[Requirement] Pick out each line in these entries that contains the string "Lemma".
Source information START
(** The first node of its queue that caches inode [n]. *)
Lemma hashLookup_ok s Q n d :
  hash_ok s Q ->
  exists r, hashLookup n d s = Ret r s /\
    match r with
    | Some k => k ∈ Q (hash_of n d) /\ exists nd, nodes s !! k = Some nd /\ ic_inode_number (inode nd) = n
    | None => forall k nd, k ∈ Q (hash_of n d) -> nodes s !! k = Some nd -> ic_inode_number (inode nd) <> n
    end.
Proof.
  intros Hok. pose proof (hash_range n d) as Hr. pose proof Hok as (HQ & Hm & _).
  destruct (HQ _ Hr) as (_ & Hc & Hnd). unfold hashLookup. mstep.
  rewrite (bind_Ret _ _ _ _ _ (getHash_Ret n d s)).
  erewrite bind_Ret by (by apply (hash_head_ok s Q)).
  assert (length (Q (hash_of n d)) <= length (nodes s))%nat as Hlen.
  { rewrite <- (length_seq (length (nodes s)) 0). apply submseteq_length, NoDup_submseteq; [done|].
    intros j Hj. apply Hm in Hj as (_ & Hj & _). apply elem_of_seq. lia. }
  assert (forall j, j ∈ Q (hash_of n d) -> exists nd, nodes s !! j = Some nd) as Hv.
  { intros j Hj. apply Hm in Hj as (_ & Hj & _). destruct (lookup_lt_is_Some_2 _ _ Hj). eauto. }
  clear HQ Hm Hnd. generalize dependent (length (nodes s)). generalize (@None nat) as p, Hc.
  revert Hv. generalize (Q (hash_of n d)) as l. clear Hc.
  induction l as [|x l IH]; intros Hv p Hc fuel Hlen; simpl in Hlen.
  - exists None. split; [by destruct fuel|]. intros k nd Hk. by apply elem_of_nil in Hk.
  - destruct fuel as [|fuel]; [lia|]. cbn [head hash_walk chain] in *.
    destruct (Hv x) as [nd Hx]; [by left|].
    assert (Hg : get_node x s = Ret nd s) by (unfold get_node; mstep; by rewrite Hx).
    rewrite (bind_Ret _ _ _ _ _ Hg).
    destruct (Z.eqb_spec (ic_inode_number (inode nd)) n) as [E|E].
    + exists (Some x). split; [done|]. split; [by left|]. eauto.
    + destruct Hc as (_ & Hnx & Hc).
      assert (hash_next nd = head l) as -> by (unfold hn in Hnx; by rewrite Hx in Hnx).
      destruct (IH ltac:(intros j Hj; apply Hv; by right) _ Hc fuel ltac:(lia)) as (r & Hrun & Hpost).
      exists r. split; [done|]. destruct r as [k|].
      * destruct Hpost. split; [by right|done].
      * intros k nd' Hk Hnd'. apply elem_of_cons in Hk as [->|Hk]; [congruence|]. by eapply Hpost.
Qed.


(** ** Where the hash function sends a number *)

Lemma u64_mod8 z : u64 z mod 8 = z mod 8.
Proof. unfold u64. apply Z.mod_mod_divide. by exists (2 ^ 61). Qed.

Lemma shiftl_mod8 x k : 0 <= k -> 3 <= k \/ x mod 8 = 0 -> Z.shiftl x k mod 8 = 0.
Proof.
  intros Hk Hor. rewrite Z.shiftl_mul_pow2 by done. destruct Hor as [H3|Hx].
  - replace k with ((k - 3) + 3) by lia. rewrite Z.pow_add_r by lia. change (2 ^ 3) with 8.
    rewrite Z.mul_assoc. apply Z.mod_mul. lia.
  - rewrite Z.mul_mod, Hx by lia. by rewrite Z.mul_0_l.
Qed.

(** The count of a 64-bit shift is taken modulo 64. *)
Definition masked_shifts : Prop :=
  exists f, shl_over = Some f /\ forall x n, f x n = Z.shiftl x (n mod 64).

Lemma shl_value_mod8 x n :
  masked_shifts -> 0 <= n -> 3 <= n mod 64 \/ x mod 8 = 0 -> shl_value x n mod 8 = 0.
Proof.
  intros (f & Ef & Hm) Hn Hor. unfold shl_value. rewrite u64_mod8. destruct (Z.ltb_spec n 64) as [Hlt|Hge].
  - rewrite Z.mod_small in Hor by lia. by apply shiftl_mod8.
  - rewrite Ef. cbn [default from_option]. rewrite Hm. apply shiftl_mod8; [|done]. by apply Z.mod_pos_bound.
Qed.

(** The two shift counts add up to 22 modulo 64. *)
Lemma getHash_masked n d s : masked_shifts -> getHash n d s = Ret 0 s.
Proof.
  intros Hm. assert (DefinedShifts) as Hd by (destruct Hm as (f & Ef & _); by exists f).
  rewrite getHash_Ret. f_equal. unfold hash_of. change INODE_HASH_SIZE with 8.
  pose proof (u64_range (6 + n)) as [H1 _]. pose proof (u64_range (16 - n)) as [H2 _].
  apply shl_value_mod8; [done|done|].
  assert (forall z, u64 z mod 64 = z mod 64) as Hu.
  { intros z. unfold u64. apply Z.mod_mod_divide. by exists (2 ^ 58). }
  destruct (decide (3 <= u64 (16 - n) mod 64)) as [Hge|Hlt]; [by left|]. right.
  apply shl_value_mod8; [done|done|]. left. rewrite Hu in *. Z.to_euclidean_division_equations; lia.
Qed.

End hashq.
Source information END
[Answer section]
Lemma hashLookup_ok s Q n d :
Lemma u64_mod8 z : u64 z mod 8 = z mod 8.
Lemma shiftl_mod8 x k : 0 <= k -> 3 <= k \/ x mod 8 = 0 -> Z.shiftl x k mod 8 = 0.
Lemma shl_value_mod8 x n :
Lemma getHash_masked n d s : masked_shifts -> getHash n d s = Ret 0 s.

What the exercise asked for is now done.